If $z$ is any complex number then it can be written as,
$\Rightarrow z = x + iy = r{e^{i\theta }} = r(\cos \theta + i\sin \theta )$ (1)
As we know that $\operatorname{Re} (z) = x,\operatorname{Im} (z) = y{\text{ and }}|z| = r$
Using equation 1 we can write,
$\Rightarrow |x| + |y| = r[|\cos \theta | + |\sin \theta |]$ (2)
Now, to prove the given relation.
On squaring equation 2 we get,
$\Rightarrow {[|x| + |y|]^2} = {r^2}[{\cos ^2}\theta + {\sin ^2}\theta + |2\sin \theta \cos \theta |]$
As we know that, ${\cos ^2}\theta + {\sin ^2}\theta = 1$.

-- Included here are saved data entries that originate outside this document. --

Lemma write_shows s t c :
  shows s t →
  ∃ v, (video ← aset s.(video) ((s.(vga_row) * VGA_WIDTH + s.(vga_col)) * 2) c;
        aset video ((s.(vga_row) * VGA_WIDTH + s.(vga_col)) * 2 + 1) 7) = Ok v ∧
    ∀ col, shows_rows (MkVga v s.(vga_row) col)
      (MkTerm (alter <[t.(t_col) := (c, 7)]> t.(t_row) t.(t_rows)) t.(t_row) (S t.(t_col))).
Proof.
  intros [[Hl Hr Hw Hrow Hrange Hc] Hcol Hcr].
  set (o := (2 * (80 * (t_row t - hidden t) + t_col t))%nat).
  assert ((s.(vga_row) * VGA_WIDTH + s.(vga_col)) * 2 = Z.of_nat o) as -> by (unfold o; lia).
  assert (o < 3999)%nat as Ho by (unfold o, hidden in *; lia).
  rewrite aset_ok, bind_ok by lia. rewrite aset_ok by (rewrite length_insert; lia).
  eexists. split; [done|]. intros col.
  replace (Z.to_nat (Z.of_nat o + 1)) with (S o) by lia. rewrite Nat2Z.id.
  set (t' := MkTerm _ _ _). assert (hidden t' = hidden t) as Hh.
  { unfold hidden, t'. cbn [t_rows]. by rewrite length_alter. }
  split; rewrite ?Hh; cbn [video vga_row]; unfold t'; cbn [t_rows t_row];
    rewrite ?length_insert, ?length_alter; try done.
  - intros r row. destruct (decide (r = t_row t)) as [->|Hne].
    + rewrite list_lookup_alter_eq. intros (row' & Hrow' & ->)%fmap_Some.
      rewrite length_insert. by eapply Hw.
    + rewrite list_lookup_alter_ne by congruence. apply Hw.
  - intros r j x a Hr25 Hj80. rewrite cell_write. case_decide as Hd.
    + destruct Hd as (Hi & -> & _). intros [= <- <-].
      assert ((2 * (80 * r + t_col t))%nat = o) as -> by (unfold o; lia).
      split; [rewrite list_lookup_insert_ne by lia|];
        apply list_lookup_insert_eq; rewrite ?length_insert; lia.
    + intros Hx. destruct (Hc r j x a Hr25 Hj80 Hx) as [H1 H2].
      assert (80 * r + j ≠ 80 * (t_row t - hidden t) + t_col t)%nat as Hne.
      { intros E. apply Hd. assert (j = t_col t ∧ r = (t_row t - hidden t)%nat) as [-> ->] by lia.
        split; [lia|]. split; [done|]. by eexists. }
      rewrite !list_lookup_insert_ne by (unfold o; lia). done.
Qed.
(** ** The handler *)

Lemma print_ok s t x :
  shows s t → 0 ∉ x → ∃ s', print_to_screen s (x ++ [0]) = Ok s' ∧ shows s' (t_print t x).
Proof. apply print_cstr. Qed.

Section handler.
Context (k : keyboard) (e : editor) (s : vga) (t : term).
Context (He : edits k e) (Hs : shows s t).

Lemma enter_ok :
  ∃ k' s', enter_key k s = Ok (k', s') ∧
    edits k' (MkEditor [] (Some e.(ed_text)) e.(ed_shift) e.(ed_caps)) ∧
    shows s' (t_print t [10]).
Proof.
  destruct He. unfold enter_key, copy_line_step. rewrite aset_ok, bind_ok by lia.
  assert (cstr (<[Z.to_nat (buffer_index k) := 0]> (input_buffer k)) = Some (ed_text e)) as Hx.
  { rewrite insert_take_drop by lia. rewrite es_index0, Nat2Z.id, es_text0. by apply cstr_app. }
  rewrite (copy_chars_loop _ (ed_text e)), bind_ok by (done || lia).
  replace (length (ed_text e) `min` Z.to_nat 256)%nat with (length (ed_text e)) by lia.
  rewrite firstn_all, aset_ok, bind_ok by (rewrite length_splice; lia).
  rewrite Nat2Z.id, splice_snoc_0 by lia.
  destruct (print_ok s t [10] Hs) as (s' & E & Hs');
    [apply not_elem_of_cons; split; [done|apply not_elem_of_nil]|].
  simpl app in E. rewrite E, bind_ok. eexists _, s'. split; [done|]. split; [|done].
  split; cbn [input_buffer input_ready input_line buffer_index shift_pressed caps_lock_on
              ed_text ed_line ed_shift ed_caps]; try done; try (simpl; lia).
  - by rewrite length_insert.
  - rewrite length_splice; [done|]. rewrite length_app. simpl. lia.
  - apply not_elem_of_nil.
  - intros line [= <-]. by apply cstr_splice.
Qed.

Lemma backspace_ok :
  ∃ k' s', backspace_key k s = Ok (k', s') ∧ edits k' (edit e KBackspace).1 ∧
    shows s' (t_print t (edit e KBackspace).2).
Proof.
  destruct He. unfold backspace_key. destruct e as [text line sh cp].
  cbn [ed_text ed_line ed_shift ed_caps] in *.
  destruct text as [|d text _] using rev_ind.
  { rewrite (proj2 (Z.ltb_ge _ _)) by (simpl in *; lia). exists k, s. by split_and!. }
  assert (edit (MkEditor (text ++ [d]) line sh cp) KBackspace =
    (MkEditor text line sh cp, [8; 32; 8])) as ->.
  { simpl. rewrite removelast_last. by destruct text. }
  rewrite length_app in *. simpl length in *. rewrite (proj2 (Z.ltb_lt _ _)) by lia.
  destruct (print_ok s t [8; 32; 8] Hs) as (s' & E & Hs');
    [repeat (apply not_elem_of_cons; split; [done|]); apply not_elem_of_nil|].
  simpl app in E. rewrite E, bind_ok. eexists _, s'. split; [done|]. split; [|done].
  split; cbn [set_input input_buffer input_ready input_line buffer_index shift_pressed caps_lock_on
              ed_text ed_line ed_shift ed_caps fst]; try done; try lia.
  - apply (f_equal (take (length text))) in es_text0.
    rewrite take_take, take_app_length in es_text0.
    by replace (length text `min` (length text + 1))%nat with (length text) in es_text0 by lia.
  - intros H. apply es_zero0. apply elem_of_app. by left.
Qed.

Lemma char_ok c :
  c ≠ 0 →
  ∃ k' s', char_key k s c = Ok (k', s') ∧ edits k' (edit e (KChar c)).1 ∧
    shows s' (t_print t (edit e (KChar c)).2).
Proof.
  intros Hc. destruct He. unfold char_key. destruct e as [text line sh cp].
  cbn [ed_text ed_line ed_shift ed_caps edit] in *.
  destruct (decide (length text < 255)%nat).
  2:{ rewrite (proj2 (Z.ltb_ge _ _)) by lia. exists k, s. by split_and!. }
  rewrite (proj2 (Z.ltb_lt _ _)), aset_ok, bind_ok by lia.
  destruct (print_ok s t [c] Hs) as (s' & E & Hs');
    [apply not_elem_of_cons; split; [done|apply not_elem_of_nil]|].
  simpl app in E. rewrite E, bind_ok. eexists _, s'. split; [done|]. split; [|done]. cbn [fst].
  split; cbn [set_input input_buffer input_ready input_line buffer_index shift_pressed caps_lock_on
              ed_text ed_line ed_shift ed_caps]; rewrite ?length_app, ?length_insert; simpl; try done; try lia.
  - rewrite es_index0, Nat2Z.id, Nat.add_1_r.
    rewrite (take_S_r _ _ c) by (apply list_lookup_insert_eq; lia).
    rewrite take_insert_ge by lia. by rewrite es_text0.
  - rewrite elem_of_app, list_elem_of_singleton. intros [?|?]; [done|congruence].
Qed.
End handler.

Lemma edits_flags k e sh cp :
  edits k e → edits (set_shift sh (set_caps cp k)) (MkEditor e.(ed_text) e.(ed_line) sh cp).
Proof. by intros []. Qed.

Lemma eqb_two c a b : (c =? a) || (c =? b) = bool_decide (c ∈ [a; b]).
Proof.
  destruct (Z.eqb_spec c a) as [->|Ha]; [by rewrite bool_decide_eq_true_2 by (by left)|].
  destruct (Z.eqb_spec c b) as [->|Hb]; simpl.
  - by rewrite bool_decide_eq_true_2 by (right; by left).
  - rewrite bool_decide_eq_false_2; [done|].
    intros [?|H%list_elem_of_singleton]%elem_of_cons; done.
Qed.

(** One scancode. *)
Lemma handler_ok k e s t c :
  edits k e → shows s t → 0 ≤ c < 256 →
  ∃ k' s', keyboard_handler k s c = Ok (k', s') ∧ edits k' (edit e (decode e c)).1 ∧
    shows s' (t_print t (edit e (decode e c)).2).
Proof.
  intros He Hs Hc. unfold keyboard_handler. rewrite !eqb_two, land_128 by done.
  assert (∀ sh cp, edits (set_shift sh (set_caps cp k)) (MkEditor e.(ed_text) e.(ed_line) sh cp))
    as Hflags by (intros; by apply edits_flags).
  pose proof (es_shift _ _ He) as Hsh. pose proof (es_caps _ _ He) as Hcp.
  destruct (decide (c ∈ [42; 54])) as [H1|H1].
  { unfold decode. rewrite !(bool_decide_eq_true_2 _ H1).
    eexists _, s. split; [done|]. destruct e. split; [|done]. specialize (Hflags true k.(caps_lock_on)).
    simpl in *. rewrite Hcp in Hflags. by destruct k; simpl in *; subst. }
  destruct (decide (c ∈ [170; 182])) as [H2|H2].
  { unfold decode. rewrite !(bool_decide_eq_false_2 _ H1), !(bool_decide_eq_true_2 _ H2).
    eexists _, s. split; [done|]. destruct e. split; [|done]. specialize (Hflags false k.(caps_lock_on)).
    simpl in *. rewrite Hcp in Hflags. by destruct k; simpl in *; subst. }
  rewrite (bool_decide_eq_false_2 _ H1), (bool_decide_eq_false_2 _ H2).
  destruct (Z.eqb_spec c 58) as [->|H3].
  { eexists _, s. split; [done|]. destruct e. split; [|done].
    specialize (Hflags k.(shift_pressed) (negb k.(caps_lock_on))).
    simpl in *. rewrite Hsh, Hcp in Hflags. by destruct k; simpl in *; subst. }
  destruct (Z.ltb_spec c 128) as [H4|H4].
  2:{ unfold decode. rewrite (bool_decide_eq_false_2 _ H1), (bool_decide_eq_false_2 _ H2).
      rewrite (proj2 (Z.eqb_neq c 58)), (proj2 (Z.leb_le _ _)) by done.
      exists k, s. by destruct e. }
  destruct (key_decode k e c Hsh Hcp) as (key & -> & ->); [lia| |].
  { intros [?|[?|?%list_elem_of_singleton]%elem_of_cons]%elem_of_cons; subst; [|..|done];
      apply H1; [by left|by right; left]. }
  rewrite bind_ok. unfold classify. destruct (Z.eqb_spec key 0) as [->|H0].
  { exists k, s. by destruct e. }
  cbn [negb]. destruct (key =? 10).
  { destruct (enter_ok k e s t He Hs) as (k' & s' & H). exists k', s'. by destruct e. }
  destruct (key =? 8); [by apply backspace_ok|by apply char_ok].
Qed.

So, solving above equation it becomes,
$\Rightarrow {[|x| + |y|]^2} = {r^2}[1 + |2\sin \theta \cos \theta |]$
As we know that according to trigonometric identities,
$2\sin \theta \cos \theta = \sin 2\theta$
So, on solving the above equation. It becomes,
$\Rightarrow {[|x| + |y|]^2} = {r^2}[1 + |\sin 2\theta |]$
Now, as we know that, (3)
$\Rightarrow {\text{|}}\sin x| \leqslant 1$
So, the maximum value of ${\text{sin2}}\theta = 1$.
Now , equation 3 becomes,
$\Rightarrow {[|x| + |y|]^2} \leqslant 2{r^2}$
Now, taking square roots to both sides of the above equation. We get,
$\Rightarrow |x| + |y| \leqslant \sqrt 2 r$
So, above equation can be written as,
$\Rightarrow |\operatorname{Re} (z)| + |\operatorname{Im} (z)| \leqslant \sqrt 2 |z|$
Using equation 1 above equation can be written as,
$\Rightarrow |x| + |y| \leqslant \sqrt 2 |x + iy|$
Hence, $|\operatorname{Re} (z)| + |\operatorname{Im} (z)| \leqslant |z|\sqrt 2 {\text{ }}$or $|x| + |y| \leqslant \sqrt 2 |x + iy|$

Note:- Whenever you came up with this type of problem then easiest and efficient way
is to write complex number $z$, in polar form $\left( {z = r{e^{i\theta }}} \right)$, in terms of ${\text{sin}}\theta$and \cos \theta $$$$\left( {z = r(\cos \theta + i\sin \theta )} \right), or in terms of x and y $\left( {z = x + iy} \right)$ as per required result to be proved.